A la fois dessinateur et scénariste (pour les autres ou pour lui-même), l’auteur d’ « Ibiscus » et des « Petits ruisseaux » fait ici cavalier seul. On suit le personnage de Videgrain, un bidasse français qui tente de sauver sa peau au milieu du chaos généralisé, qui voit soldats et civils se croiser sur la route de la débâche. Les militaires ont pour seule tâche, entre deux parties de cartes, d’enterrer les cadavres victimes des bombardements, sous les braillements d’un supérieur grotesque. Malgré cela, la vie continue, l’ennui s’installe et les hommes finissent par s’habituer à un quotidien où la mort est omniprésente, comme dans un gigantesque pique-nique forcé, miroir macabre des congés payés apparus quelques années plus tôt dans une France qui croyait alors au progrès social. Pascal Rabaté a choisi de traiter son récit sous l'angle de l’humour, avec des scènes où le burlesque amène parfois un peu de légèreté dans ces instants terribles. Le dessin noir et blanc s’inscrit dans un style à la fois réaliste et minimaliste. Visant l’essentiel, Rabaté sait parfaitement croquer les attitudes et les caractères de ses personnages même si on peut parfois regretter qu’un trait assez relâché empêche une identification aisée, car la plupart, bien qu’anecdotiques, sont assez nombreux dans l’histoire.

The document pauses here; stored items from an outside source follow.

(** X22 at a run with no LDL-C value. *)
Lemma treatment_impact_propagates_witness :
  treatment_impact missing_ldl_session (PyFloat 25.3)
  = ([], raise (TypeError "unsupported operand type(s) for *: 'NoneType' and 'float'")).
Proof.
  apply treatment_impact_propagates. reflexivity.
Defined.

(** ** More on the baseline estimator and the selector *)

Section BaselineReal.

Local Open Scope R_scope.



(** X18: on a valid profile the baseline risk is a whole number of tenths,
    from 1.0 to 99.0. *)
Theorem baseline_risk_one_decimal age sex sbp total_chol hdl smoker diabetes egfr crp vasc_count :
  valid_profile age sbp total_chol hdl egfr crp vasc_count ->
  exists k : Z,
    calculate_smart_risk age sex sbp total_chol hdl smoker diabetes egfr crp vasc_count
    = ([], ret (Some (IZR k / 10)))
    /\ (10 <= k <= 990)%Z.
Proof.
  intros Hvalid. rewrite calculate_smart_risk_valid by assumption.
  set (lp := linear_predictor _ _ _ _ _ _ _ _ _ _).
  unfold baseline_risk_percent, Rround.
  replace (powerRZ 10 1) with 10 by (unfold powerRZ; simpl; lra).
  set (n := round_half_even (risk10 lp * 100 * 10)).
  unfold clamp, Rmin, Rmax.
  destruct (Rle_dec 99 (IZR n / 10)) as [H99|H99].
  - destruct (Rle_dec 1 99); [|lra].
    exists 990%Z. split; [|lia]. do 3 f_equal. lra.
  - destruct (Rle_dec 1 (IZR n / 10)) as [H1|H1].
    + exists n. split; [reflexivity|].
      assert (10 <= IZR n < 990) as [Ha Hb] by lra.
      apply le_IZR in Ha. apply lt_IZR in Hb. lia.
    + exists 10%Z. split; [|lia]. do 3 f_equal. lra.
Qed.

Lemma baseline_risk_one_decimal_witness :
  exists k : Z,
    calculate_smart_risk 65 "Male" 140 5.0 1.0 false false 80 2.0 0
    = ([], ret (Some (IZR k / 10)))
    /\ (10 <= k <= 990)%Z.
Proof.
  apply baseline_risk_one_decimal.
  apply input_layer_valid; try lia; lra.
Defined.

(** X19: the selector is monotone: a higher risk never gets a lower tier. *)
Theorem recommendation_monotone (risk risk' : R) :
  risk <= risk' ->
  exists text text' : string,
    generate_recommendations risk = ret text
    /\ generate_recommendations risk' = ret text'
    /\ (tier_rank text <= tier_rank text')%nat.
Proof.
  intros H. eexists _, _.
  split; [apply generate_recommendations_real|].
  split; [apply generate_recommendations_real|].
  destruct (Rle_dec 30 risk), (Rle_dec 20 risk), (Rle_dec 30 risk'), (Rle_dec 20 risk');
    try lra; cbn; lia.
Qed.

Lemma recommendation_monotone_witness :
  exists text text' : string,
    generate_recommendations 19.9 = ret text
    /\ generate_recommendations 30 = ret text'
    /\ (tier_rank text <= tier_rank text')%nat.
Proof.
  apply recommendation_monotone. lra.
Defined.
(* ===== verification/Abstract.v ===== *)
(** * The engine's contract (spec 4.1), stated without its data layout

    Spec 4.1 describes SignedCutEngine by what its operations mean: the
    residual is the target minus the re-summed cut set, [discover_next]
    runs the finder on that residual and appends the cut,
    [residual_norm] is the squared norm of that residual, [reconstruct]
    re-sums the cut set.  [AbsEngine] keeps only the configuration, the
    target and the cut set, and every operation recomputes the residual
    from them.  [Engine] implements this contract with an in-place
    residual updated tile by tile; its theorem [run_cuts_refines] shows
    that the implementation computes exactly what this specification
    does, in exact arithmetic. *)

From Stdlib Require Import List Lia Arith.
From S2P Require Import Prelude Scalar Matrix Tiled CutFinder.
Import ListNotations.
Local Open Scope nat_scope.

(** Configuration errors of [create] (spec 7). *)
Inductive ConfigError := ZeroRows | ZeroCols | ZeroTileSize.

Section Abstract.
Context {F : Type} `{ScalarOps F} {G : Type} `{Rng G} `{Finder F G}.

(** The direct re-sum of the cuts' outer products, in discovery order. *)
Definition cuts_sum (n m : nat) (cs : list (Cut F)) : list (list F) :=
  fold_left (fun acc c => madd acc (outer (cut_u c) (cut_v c) (cut_w c))) cs (mzeros n m).

(** The engine's state as the spec names it: dimensions, tile size,
    [target_count], TargetMatrix and CutSet. *)
Record AbsEngine := mk_abs {
  abs_nrows : nat;
  abs_ncols : nat;
  abs_block : nat;
  abs_count : nat;
  abs_target : list (list F);
  abs_cuts : list (Cut F)
}.

(** [create(target, tile_size, target_count)]. *)
Definition abs_create (n m : nat) (target : list (list F)) (block count : nat)
  : result AbsEngine ConfigError :=
  if Nat.eqb n 0 then Err ZeroRows
  else if Nat.eqb m 0 then Err ZeroCols
  else if Nat.eqb block 0 then Err ZeroTileSize
  else Ok (mk_abs n m block count target []).

(** Invariant 3 read as a definition: the residual is the target minus
    the re-summed cut set. *)
Definition abs_residual (a : AbsEngine) : list (list F) :=
  msub (abs_target a) (cuts_sum (abs_nrows a) (abs_ncols a) (abs_cuts a)).

(** [discover_next(rng)]: the finder on the residual, the cut appended,
    the post-update squared norm returned. *)
Definition abs_discover (a : AbsEngine) : RngM G (Cut F * F * AbsEngine) :=
  c <- find (abs_block a) (abs_nrows a) (abs_ncols a) (abs_residual a) ;;
  let a' := mk_abs (abs_nrows a) (abs_ncols a) (abs_block a) (abs_count a)
                   (abs_target a) (abs_cuts a ++ [c]) in
  ret (c, sqnorm (abs_residual a'), a').

(** [residual_norm()] and [reconstruct()] (by re-summing the cut set). *)
Definition abs_residual_norm (a : AbsEngine) : F := sqnorm (abs_residual a).

Definition abs_reconstruct (a : AbsEngine) : list (list F) :=
  cuts_sum (abs_nrows a) (abs_ncols a) (abs_cuts a).

(** [k] calls of [discover_next], recording each returned norm. *)
Fixpoint abs_run (k : nat) (a : AbsEngine) : RngM G (list F * AbsEngine) :=
  match k with
  | O => ret ([], a)
  | S k' =>
      '(_, nrm, a1) <- abs_discover a ;;
      '(ns, a2) <- abs_run k' a1 ;;
      ret (nrm :: ns, a2)
  end.
End Abstract.

Arguments AbsEngine F : clear implicits.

Rabaté recourt souvent à des styles différents, réussi avec « Ibicus » et sa technique au lavis, acerbe et proche de la caricature avec ses premières œuvres, mais parfois peu engageant esthétiquement comme ici. Très libre dans ses choix graphiques, Rabaté se fiche bien de faire joli, car il sait que quand on est talentueux, on peut se permettre d’être un brin paresseux. Au final, cette première partie ne parvient pas vraiment à convaincre, comme si elle semblait contaminée par l’ennui et l’indolence propre au contexte du récit. La lecture reste fluide, mais une certaine nonchalance caractérisant la narration aussi bien que le dessin décourage toute implication véritable de la part du lecteur. Du coup, on reste déçu car on était en droit d’en attendre plus de la part d’un auteur comme Rabaté. Reste à voir si ce dernier redressera la barre avec la deuxième partie.

26/11/2016 (modifier)
Par canarde
Note: 3/5
L'avatar du posteur canarde

Un sujet un peu rebattu, qui a les défauts du roadmovie, et les qualités de Rabaté. Pour ce premier tome, on suit le soldat dans son ballottement absurde, d'ordre en ordre, de trous d'obus en pannes d'essence, des nuits sans lumière aux jours sans ombre, de binoclards en moustachus. Les dialogues sont, comme d'habitude chez l'auteur, pleins de vérité, de drôlerie mais aussi d'une certaine tristesse sans consolation possible. Pour le dessin, il fait le choix de moyens réduits: des traits noirs de toutes espèces et des aplats d'un seul gris posé sur du papier un peu beige et satiné. Pour le moment je ne m'extasie pas, voyons un peu la construction de l'histoire... Un seul passage laisse deviner la vie d'avant, connaîtra-t-on la vie d'après?

03/11/2016 (modifier)
Par Gaston
Note: 4/5
L'avatar du posteur Gaston

Racontez la défaite françaises de 1940 n'est pas nouvelle, mais la manière dont Rabaté la raconte est intéressante. Un soldat se retrouve séparé de son régiment et il essaie de les retrouver. En chemin il rencontre pleins de gens et voit bien des choses. J'aime bien le ton de l'album. J'ai trouvé que Rabaté montrait bien l'absurdité de la guerre (ou du moins je trouvais qu'il y avait une certaine absurdité dans les situations). Les dialogues sont savoureux, le dessin est bon et j'ai trouvé l'histoire passionnante. J'ai vraiment eu du plaisir à suivre ce soldat même si je savais déjà l'issue de ce conflit ! C'est un très bon premier tome qui donne envie de lire la suite que j'attends avec impatience.